L'idée d'une rémunération supplémentaire pour un acte de prévention contredisait jusqu'à récemment la philosophie générale de l'assurance maladie en France. Une évolution est en train de se dessiner, que notre programme accompagne en proposant dans une phase de notre recherche-action une rémunération des médecins pour chaque acte de repérage (2 ¤) et pour chaque intervention brève conduite à bon escient (10 ¤). En l'attente des résultats définitifs de notre travail, nous pouvons dire que cette rémunération ne semble pas beaucoup augmenter la participation aux formations, mais qu'elle semble par contre avoir un pouvoir important de maintien de l'activité chez les médecins qui commencent à pratiquer à la suite de nos formations.
La problématique d'un changement de comportement professionnel doit s'inscrire dans une longue durée, ce qui nécessite à la fois que soit bien établie la preuve de l'intérêt de cette nouvelle pratique, et un programme de diffusion attachée à une volonté politique. Cette volonté politique, quel que soit le niveau où elle s'exprime, Etat, région ou canton, doit être celle des autorités sanitaires et des professionnels eux-mêmes, ou du moins d'une «fraction marchante» parmi ceux-ci. Et la diffusion ne peut se faire que si, au niveau de chaque cabinet médical, s'établit une balance décisionnelle qui allège les poids des réticences et augmente celui de l'intérêt de l'action.
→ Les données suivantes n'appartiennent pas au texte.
(* ===== verification/AppFacts.v ===== *)
(** * Properties of the daemon's loop *)

From S2P Require Import Prelude GoStrings GoFloat GoNumbers Config Blackout ConfigLoad CgroupLimits OS PSIWatcher StateBase Recorder Decision Limits Collect ControlCycle Frame CollectorBase Collector Bench Prometheus Reload Lift ReloadFacts AppLoop.

#[local] Open Scope Z_scope.

(** ** The loop as a client of the manager *)

Section Trace.
Context {W : Type} {E : Env W} `{O : OS W} `{V : Services W}.

(** The manager goes through steps of its own. *)
Definition traced {A} (m : AM W A) : Prop := forall s, rtc manager_step s.2 (exec m s).2.

Lemma traced_ret {A} (a : A) : traced (mret a).
Proof. by intros s. Qed.

Lemma traced_bind {A B} (m : AM W A) (f : A -> AM W B) : traced m -> (forall a, traced (f a)) -> traced (m ≫= f).
Proof.
  intros Hm Hf s. specialize (Hm s). unfold exec, mbind, ST_bind in *. destruct (m s) as [a s'].
  etransitivity; [exact Hm|apply Hf].
Qed.

Lemma traced_when b (m : AM W unit) : traced m -> traced (when b m).
Proof. destruct b; [done|]. by intros _ s. Qed.

Lemma traced_app {A} (f : App -> A) : traced (app f).
Proof. by intros s. Qed.

Lemma traced_alter f : traced (alter f).
Proof. by intros [a s]. Qed.

Lemma traced_read {A} (f : StateManager -> A) : traced (mgr (read f)).
Proof. by intros [a s]. Qed.

Lemma traced_ext {A} (m : ST W A) : traced (ext m).
Proof.
  intros [a [s w]]. unfold exec, ext, lifted, env. destruct (m w) as [r w']. apply rtc_once, step_world.
Qed.

Lemma traced_enter e : traced (mgr (enter e)).
Proof. intros s. unfold mgr. rewrite (proj1 (lifted_keeps (enter e) s)). apply rtc_once, enter_step. Qed.

End Trace.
Il est certainement capital de comprendre que les médecins sont dans une situation idéale pour aider les moins dépendants des buveurs à risque et à problèmes, mais qu'ils n'acceptent à juste titre de remettre en cause leur façon d'être et de faire qu'à condition d'être eux-mêmes les acteurs du changement, dans ses objectifs comme dans ses moyens. C'est donc un paradoxe que de proposer des formations ? C'est aussi un paradoxe que de vouloir réaliser une intervention brève auprès d'un patient qui n'a rien demandé au sujet de sa consommation d'alcool. Et pourtant il écoute, et une fois sur trois à une fois sur deux, il change : tout est affaire d'empathie. Il en est de même pour les médecins généralistes, grâce à des techniques de formation qui portent plus sur les aspects relationnels que sur le savoir.